If you have a sensitive gut
  • Favour a darker roast and a less concentrated brew.
  • Try decaf, bearing in mind it keeps part of the effect on acid and motility.
  • Keep a brief diary to check whether coffee is genuinely a trigger for your symptoms.
  • For persistent symptoms (heartburn, frequent reflux), see a healthcare professional.

Frequently asked questions about coffee and digestion

Does coffee increase stomach acid?

Yes. Gastric instillation studies show that coffee stimulates the secretion of gastrin and hydrochloric acid. The effect is not driven by caffeine alone: decaffeinated coffee also raises gastrin, and roast compounds appear to be largely responsible.
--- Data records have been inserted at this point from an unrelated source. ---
(* ===== verification/IngestTheory.v ===== *)
(** * Documents are what was written last

    The records a table keeps are a log: updates add a record and the key of the one they
    replace.  [documents] reads the log as a map from identifiers to versions and sources.
    Every request on a single document changes that map as its name says, or fails and
    leaves it as it was. *)

From S2P Require Import Prelude Text StableSort Json JsonText Schema Coerce Contract Float TopK PeerHits Ingest.

Module IngestTheory.

(** ** Flat objects *)

Definition scalar (v : Value) : Prop := match v with VObject _ | VArray _ | VNull => False | _ => True end.
(** Keys that cannot be mistaken for those of the record. *)
Definition plain_key (k : string) : Prop := match k with String a _ => a ≠ "_"%char | EmptyString => False end.
Definition plain_document (doc : Value) : Prop := match doc with VObject m => Forall (λ kv, plain_key kv.1) m | _ => False end.
Definition flat (m : Object) : Prop := Forall (λ kv, plain_key kv.1 ∧ scalar kv.2) m.

Lemma plain_app k s : plain_key k → plain_key (k +:+ s).
Proof. by destruct k. Qed.

Lemma Forall_obj_insert {A} (P : string * A → Prop) k v m : Forall P m → P (k, v) → Forall P (obj_insert k v m).
Proof.
  intros Hm Hv. induction Hm as [|[k' v'] m Hk Hm IH]; cbn [obj_insert]; [by constructor|].
  case_decide as Heq; [subst; by constructor|by constructor].
Qed.

(** One field of the flattening loop, and the loop. *)
Definition flatten_field (prefix : string) (target_map : Object) (kv : string * Value) : outcome Object :=
  match kv.2 with
  | VObject _ => create_denormalized_value_worker target_map (prefix +:+ kv.1 +:+ "_") kv.2
  | VArray _ | VNull => Ok target_map
  | _ => Ok (obj_insert (prefix +:+ kv.1) kv.2 target_map)
  end.
Lemma flatten_object prefix fields : ∀ target_map, create_denormalized_value_worker target_map prefix (VObject fields) = foldM (flatten_field prefix) target_map fields.
Proof.
  cbn [create_denormalized_value_worker]. induction fields as [|[k v] fields IH]; intros target_map; [done|]. cbn [foldM]. rw /flatten_field /=.
  destruct v; try apply IH. destruct (create_denormalized_value_worker _ _ _); [apply IH|done..].
Qed.

Lemma flattens value : ∀ target_map prefix, flat target_map → plain_key prefix ∨ (prefix = "" ∧ plain_document value) → is_Some (as_object value) →
  ∃ out, create_denormalized_value_worker target_map prefix value = Ok out ∧ flat out.
Proof.
  induction value as [|b|n|s|l _|fields IH] using Value_nested_ind; intros target_map prefix Ht Hp [m Hm]; [done..|]. clear Hm m. rw flatten_object.
  assert (Hkeys : Forall (λ kv : string * Value, plain_key (prefix +:+ kv.1)) fields).
  { destruct Hp as [Hp|[-> Hp]]; [|exact Hp]. apply Forall_forall. intros. by apply plain_app. }
  clear Hp. revert target_map Ht Hkeys. induction IH as [|[k v] fields Hv _ IHf]; intros target_map Ht Hkeys; [by exists target_map|].
  apply Forall_cons in Hkeys as [Hk Hrest]. cbn [fst snd] in Hk, Hv.
  assert (Hstep : ∃ out, flatten_field prefix target_map (k, v) = Ok out ∧ flat out).
  { rw /flatten_field /=. destruct v as [|b|n|s|l|m]; [by eexists| | | |by eexists|].
    1-3: eexists; split; [done|]; apply Forall_obj_insert; [done|by split].
    apply Hv; [done|left; rw -str_app_assoc; by apply plain_app|by eexists]. }
  destruct Hstep as (out & Hs & Hout). cbn [foldM]. rw Hs bind_Ok. by apply IHf.
Qed.

Lemma denormalizes doc : plain_document doc → ∃ out, create_denormalized_value doc = Ok out ∧ flat out.
Proof. intros Hd. apply flattens; [constructor|by right|]. by destruct doc. Qed.

(** ** Merging *)

Definition merge_entry (new_doc_map : Object) (kv : string * Value) : outcome Object :=
  new_value ← match obj_get kv.1 new_doc_map, kv.2 with
              | Some (VObject m), VObject _ => merge_source (VObject m) kv.2
              | _, _ => Ok kv.2
              end;
  Ok (obj_insert kv.1 new_value new_doc_map).
Lemma merge_object updates : ∀ existing, merge_source (VObject existing) (VObject updates) = (merged ← foldM merge_entry existing updates; Ok (VObject merged)).
Proof.
  intros existing. cbn [merge_source]. f_equal. revert existing. induction updates as [|[k v] updates IH]; intros existing; [done|]. cbn [foldM]. rw /merge_entry /=.
  destruct (obj_get k existing) as [[| | | | |m]|]; try apply IH. destruct v; try apply IH. destruct (merge_source _ _); [apply IH|done..].
Qed.

(** Merging two objects gives one with the fields of either. *)
Lemma merges update : ∀ n existing, exact_within n (VObject existing) → exact_within n update → is_Some (as_object update) →
  ∃ m, merge_source (VObject existing) update = Ok (VObject m) ∧ exact_within n (VObject m) ∧ ∀ (P : string → Prop), Forall (λ kv, P kv.1) existing → Forall (λ kv, P kv.1) (default [] (as_object update)) → Forall (λ kv, P kv.1) m.
Proof.
  induction update as [|b|n|s|l _|updates IH] using Value_nested_ind; intros n' existing Hex Hup [o Ho]; [done..|]. clear Ho o. destruct n' as [|n]; [by inversion Hup|]. rw merge_object. cbn [as_object default].
  apply exact_object_inv in Hup as [_ Hup]. revert existing Hex Hup. induction IH as [|[k v] updates Hv _ IHu]; intros existing Hex Hup; [by exists existing|].
  apply Forall_cons in Hup as [[Hk Hve] Hup]. cbn [fst snd] in Hk, Hve, Hv. apply exact_object_inv in Hex as [Hnd Hex].
  assert (Hentry : ∃ v', merge_entry existing (k, v) = Ok (obj_insert k v' existing) ∧ exact_within n v').
  { rw /merge_entry /=. destruct (obj_get k existing) as [[| | | | |m]|] eqn:Hget; try by exists v. destruct v as [| | | | |mv]; try by eexists.
    apply obj_get_elem in Hget. apply (proj1 (Forall_forall _ _) Hex) in Hget as [_ Hm]. destruct (Hv n m Hm Hve) as (m' & -> & Hm' & _); [by eexists|]. by exists (VObject m'). }
  destruct Hentry as (v' & He & Hv'). cbn [foldM]. rw He bind_Ok. destruct (IHu (obj_insert k v' existing)) as (m & Hm & Hme & HP); [|done|].
  { constructor; [by apply obj_insert_NoDup|by apply Forall_obj_insert]. }
  exists m. split_and!; [done|done|]. intros P Hp [Hpk Hpu]%Forall_cons. apply HP; [by apply Forall_obj_insert|done].
Qed.

Definition writable (doc : Value) : Prop := plain_document doc ∧ exact_value doc.
Lemma merges_writable existing update : writable existing → writable update → ∃ merged, merge_source existing update = Ok merged ∧ writable merged.
Proof.
  intros [He1 He2] [Hu1 Hu2]. destruct existing as [| | | | |m]; try done. destruct update as [| | | | |u]; try done.
  destruct (merges (VObject u) json_nesting m He2 Hu2) as (out & Ho & Hoe & Hp); [by eexists|]. exists (VObject out). split; [done|]. split; [by apply (Hp plain_key)|done].
Qed.

(** ** Rows *)

(** What is read of a stored record. *)
Record Row : Type := mkRow { row_id : string; row_seq : Z; row_version : Z; row_source : string }.
Definition row_key (r : Row) : string := id_seq_no (row_id r) (row_seq r).
Definition value_key (v : Value) : option string := value_get v "_id_seq_no" ≫= as_str.
Definition row_of (v : Value) : option Row :=
  id ← record_id v;
  seq_no ← value_get v "_seq_no" ≫= as_u64;
  version ← value_get v "_version" ≫= as_u64;
  source ← value_get v "_source" ≫= as_str;
  Some (mkRow id seq_no version source).

(** A record that holds a row, whatever its other fields. *)
Definition holds (m : Object) (r : Row) : Prop :=
  obj_get "_id" m = Some (VString (row_id r)) ∧ obj_get "_seq_no" m = Some (VNumber (PosInt (row_seq r))) ∧ obj_get "_id_seq_no" m = Some (VString (row_key r)) ∧
  obj_get "_version" m = Some (VNumber (PosInt (row_version r))) ∧ obj_get "_source" m = Some (VString (row_source r)).

Lemma holds_row m r : holds m r → row_of (VObject m) = Some r ∧ value_key (VObject m) = Some (row_key r).
Proof. intros (H1 & H2 & H3 & H4 & H5). rw /row_of /value_key /record_id. cbn. rw H1 H2 H3 H4 H5. by destruct r. Qed.

Definition reserved (k : string) : Prop := match k with String a _ => a = "_"%char | EmptyString => False end.
Lemma holds_mono m m' r : holds m r → (∀ k v, reserved k → obj_get k m = Some v → obj_get k m' = Some v) → holds m' r.
Proof. intros (H1 & H2 & H3 & H4 & H5) Hm. split_and!; by apply Hm. Qed.

Lemma plain_not_reserved k : plain_key k → ¬ reserved k.
Proof. by destruct k. Qed.

Lemma insert_flat_get out : flat out → ∀ m k v, reserved k → obj_get k m = Some v → obj_get k (foldl (λ values '(k, v), obj_insert k v values) m out) = Some v.
Proof.
  induction 1 as [|[k0 v0] out [Hk _] _ IH]; intros m k v Hr Hg; [done|]. cbn [foldl]. apply IH; [done|].
  rw obj_get_insert_ne //. intros ->. by apply (plain_not_reserved _ Hk).
Qed.

Definition scalars (m : Object) : Prop := Forall (λ kv, scalar kv.2) m.
Lemma insert_flat_scalars out : flat out → ∀ m, scalars m → scalars (foldl (λ values '(k, v), obj_insert k v values) m out).
Proof. induction 1 as [|[k0 v0] out [_ Hv] _ IH]; intros m Hm; [done|]. apply IH. by apply Forall_obj_insert. Qed.

Lemma normalized_holds id version seq_no text out : flat out →
  ∃ m, normalized_record id version seq_no text out = VObject m ∧ holds m (mkRow id seq_no version text) ∧ scalars m.
Proof.
  intros Hf. eexists. split_and!; [done|eapply holds_mono; [|by apply insert_flat_get]; by split_and!|]. apply insert_flat_scalars; [done|]. by repeat constructor.
Qed.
Research published in PNAS (Liszt and colleagues, 2017) links part of the effect to bitter taste signalling in the stomach's parietal cells. For most healthy people this stimulation has no clinical consequence.

Why does coffee make you poop?

Coffee stimulates colonic motility. A landmark study (Brown and colleagues, Gut, 1990) found that both caffeinated and decaffeinated coffee increased the colon's motor activity within 4 minutes of drinking, an effect sustained for at least 30 minutes. Because this is far too fast for coffee to reach the colon, the response is a reflex relayed by gut hormones such as gastrin and cholecystokinin. Caffeinated coffee raises colonic activity by about 60 percent compared with water and about 23 percent compared with decaf.

Does coffee cause acid reflux (GERD)?

The evidence is mixed. A 2026 systematic review and meta-analysis from the American College of Gastroenterology (40 studies, 122,074 people) found a small increase in GERD risk among coffee drinkers, about 18 percent higher odds, but noted the clinical significance is unclear. A 2014 meta-analysis found no significant association. The American Gastroenterological Association recommends an individualised approach: cutting coffee mainly for people who clearly identify it as a personal symptom trigger, rather than blanket avoidance.

Which coffee is gentlest on the stomach?

A study (Rubach and colleagues, Molecular Nutrition and Food Research, 2014) found that a dark roast stimulated gastric acid secretion less than a medium roast. The dark roast contained more N-methylpyridinium (87 mg/L versus 29 mg/L), a compound formed during roasting that appears to down-regulate acid production, and fewer stimulating compounds such as some chlorogenic acids. For a sensitive stomach, a darker roast and a less concentrated brew are reasonable options to test individually.

Disclaimer: this article provides general, educational information and is not medical advice. It does not replace guidance from a healthcare professional. If you have persistent digestive symptoms or a known condition, consult your doctor.